| What you are asked to do |
There is material below. Print exactly the lines starting at the line with "- [Invoke] loops" and ending at the line with "(** A Go slice", ends included, and no others.

+ + + + + + +

(** * langgraphgo: the message-graph engine of [graph/graph.go]

    A shallow embedding of the package [graph]: the builder
    ([NewMessageGraph], [AddNode], [AddEdge], [SetEntryPoint]), [Compile]
    and the execution loop [Invoke], followed by the properties of the
    specification that concern them.

    Conventions.
    - A [*MessageGraph] is a location in a heap of graph objects; the
      builder methods have pointer receivers and update the object in
      place, and a [Runnable] keeps the pointer (no copy is made).
    - Node functions are Go closures of type
      [func(ctx, state) (state, error)]; they are embedded as total
      functions of their two arguments.  Every call the engine makes to a
      node function is recorded, by node name, in the [calls] component of
      the world, so that "which functions ran, and in which order" can be
      stated.  Module [Shared] gives the loop once more with node functions
      as closures that read and write the store (the graph objects and the
      backing arrays of slices); it is used for what depends on the
      objects a node function shares with the engine and with the caller.
    - [Invoke] loops with [for { ... }] and need not terminate; the loop is
      embedded with a bound on the number of iterations ([OutOfFuel] when
      the bound is hit). *)

From Stdlib Require Import String Ascii List Lia.
From stdpp Require Import gmap strings list.

Open Scope string_scope.
Open Scope list_scope.

(** ** The part of [langchaingo/llms] used by the package and its tests *)

Module llms.

Inductive ChatMessageType : Type :=
| ChatMessageTypeAI
| ChatMessageTypeHuman
| ChatMessageTypeSystem
| ChatMessageTypeGeneric
| ChatMessageTypeFunction
| ChatMessageTypeTool.

Inductive ContentPart : Type :=
| TextContent (Text : string)
| ImageURLContent (URL : string)
| BinaryContent (MIMEType : string) (Data : list Byte.byte).

Record MessageContent : Type :=
  { Role : ChatMessageType; Parts : list ContentPart }.

(** [llms.TextParts(role, text)] *)
Definition TextParts (role : ChatMessageType) (text : string) : MessageContent :=
  {| Role := role; Parts := [TextContent text] |}.

End llms.

(** ** Go values: slices, contexts, errors *)

(** A Go slice value is either [nil] or a sequence of elements. *)
Inductive slice (A : Type) : Type :=
| nil_slice
| mk_slice (elems : list A).
Arguments nil_slice {A}.
Arguments mk_slice {A} elems.

(** [append(s, x)]: appending to [nil] allocates. *)
Definition append {A : Type} (s : slice A) (x : A) : slice A :=
  match s with
  | nil_slice => mk_slice [x]
  | mk_slice l => mk_slice (l ++ [x])
  end.

(** [context.Context]: the engine only hands it on to node functions. *)
Inductive Context : Type :=
| Background
| WithValue (parent : Context) (key val : string).

(** The three package-level error values, each created once by
    [errors.New]; [errors.Is] recognises them by identity. *)
Inductive sentinel : Type :=
| EntryPointNotSet
| NodeNotFound
| NoOutgoingEdge.

(** Go [error] values: a package sentinel, some other [errors.New] value,
    or the result of [fmt.Errorf] with one [%w] verb. *)
Inductive error : Type :=
| sentinelError (k : sentinel)
| errorString (s : string)
| wrapError (msg : string) (err : error).

Definition sentinel_eqb (a b : sentinel) : bool :=
  match a, b with
  | EntryPointNotSet, EntryPointNotSet => true
  | NodeNotFound, NodeNotFound => true
  | NoOutgoingEdge, NoOutgoingEdge => true
  | _, _ => false
  end.

Definition sentinel_text (k : sentinel) : string :=
  match k with
  | EntryPointNotSet => "entry point not set"
  | NodeNotFound => "node not found"
  | NoOutgoingEdge => "no outgoing edge found for node"
  end.

(** [err.Error()] *)
Definition Error (e : error) : string :=
  match e with
  | sentinelError k => sentinel_text k
  | errorString s => s
  | wrapError msg _ => msg
  end.

(** [errors.Is(err, target)] for a package sentinel [target]. *)
Fixpoint Is (e : error) (target : sentinel) : bool :=
  match e with
  | sentinelError k => sentinel_eqb k target
  | errorString _ => false
  | wrapError _ err => Is err target
  end.

(** [fmt.Errorf("%w: %s", err, s)] *)
Definition Errorf_w_s (err : error) (s : string) : error :=
  wrapError (Error err +:+ ": " +:+ s) err.

(** [fmt.Errorf("error in node %s: %w", s, err)] *)
Definition Errorf_in_node (s : string) (err : error) : error :=
  wrapError ("error in node " +:+ s +:+ ": " +:+ Error err) err.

+ + + + + + +

| Worked solution |
    - [Invoke] loops with [for { ... }] and need not terminate; the loop is
      embedded with a bound on the number of iterations ([OutOfFuel] when
      the bound is hit). *)

From Stdlib Require Import String Ascii List Lia.
From stdpp Require Import gmap strings list.

Open Scope string_scope.
Open Scope list_scope.

(** ** The part of [langchaingo/llms] used by the package and its tests *)

Module llms.

Inductive ChatMessageType : Type :=
| ChatMessageTypeAI
| ChatMessageTypeHuman
| ChatMessageTypeSystem
| ChatMessageTypeGeneric
| ChatMessageTypeFunction
| ChatMessageTypeTool.

Inductive ContentPart : Type :=
| TextContent (Text : string)
| ImageURLContent (URL : string)
| BinaryContent (MIMEType : string) (Data : list Byte.byte).

Record MessageContent : Type :=
  { Role : ChatMessageType; Parts : list ContentPart }.

(** [llms.TextParts(role, text)] *)
Definition TextParts (role : ChatMessageType) (text : string) : MessageContent :=
  {| Role := role; Parts := [TextContent text] |}.

End llms.

(** ** Go values: slices, contexts, errors *)

(** A Go slice value is either [nil] or a sequence of elements. *)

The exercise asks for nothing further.